SUPPLIED INFORMATION below:

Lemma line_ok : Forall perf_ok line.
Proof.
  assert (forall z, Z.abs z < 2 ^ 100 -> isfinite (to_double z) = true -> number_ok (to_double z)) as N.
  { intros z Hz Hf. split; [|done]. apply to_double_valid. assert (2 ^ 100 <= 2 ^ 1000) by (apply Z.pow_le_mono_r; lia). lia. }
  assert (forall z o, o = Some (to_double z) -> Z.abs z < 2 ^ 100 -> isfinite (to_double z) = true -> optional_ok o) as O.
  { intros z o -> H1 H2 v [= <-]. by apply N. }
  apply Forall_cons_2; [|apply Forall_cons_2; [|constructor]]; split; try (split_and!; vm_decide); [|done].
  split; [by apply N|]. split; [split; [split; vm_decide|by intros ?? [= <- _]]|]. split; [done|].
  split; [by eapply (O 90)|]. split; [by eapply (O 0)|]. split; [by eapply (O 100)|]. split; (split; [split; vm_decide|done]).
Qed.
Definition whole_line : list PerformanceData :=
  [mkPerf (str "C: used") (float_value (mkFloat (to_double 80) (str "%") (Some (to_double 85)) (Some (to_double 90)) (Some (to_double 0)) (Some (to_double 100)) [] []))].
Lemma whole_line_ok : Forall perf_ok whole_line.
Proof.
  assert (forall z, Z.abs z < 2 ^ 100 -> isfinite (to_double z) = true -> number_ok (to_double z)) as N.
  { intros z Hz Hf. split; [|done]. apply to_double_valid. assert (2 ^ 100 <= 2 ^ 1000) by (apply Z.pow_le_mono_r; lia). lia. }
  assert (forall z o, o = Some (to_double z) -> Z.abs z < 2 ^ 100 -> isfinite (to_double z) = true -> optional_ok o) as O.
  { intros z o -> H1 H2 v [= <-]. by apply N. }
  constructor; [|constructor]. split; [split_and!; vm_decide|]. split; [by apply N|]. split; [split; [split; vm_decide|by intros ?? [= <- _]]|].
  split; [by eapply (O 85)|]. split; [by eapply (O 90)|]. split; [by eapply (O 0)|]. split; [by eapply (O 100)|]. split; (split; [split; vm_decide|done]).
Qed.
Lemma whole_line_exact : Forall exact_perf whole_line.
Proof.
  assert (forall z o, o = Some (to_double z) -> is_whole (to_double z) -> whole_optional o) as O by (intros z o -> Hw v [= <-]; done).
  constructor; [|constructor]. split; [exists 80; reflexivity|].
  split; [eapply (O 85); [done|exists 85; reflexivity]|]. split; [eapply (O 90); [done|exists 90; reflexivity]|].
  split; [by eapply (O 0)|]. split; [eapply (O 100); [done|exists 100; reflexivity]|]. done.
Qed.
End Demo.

End of SUPPLIED INFORMATION.

* **TASK INSTRUCTIONS**
Report the number of lines in these entries that hold the word "reflexivity". Add nothing else.

* **YOUR RESPONSE**
3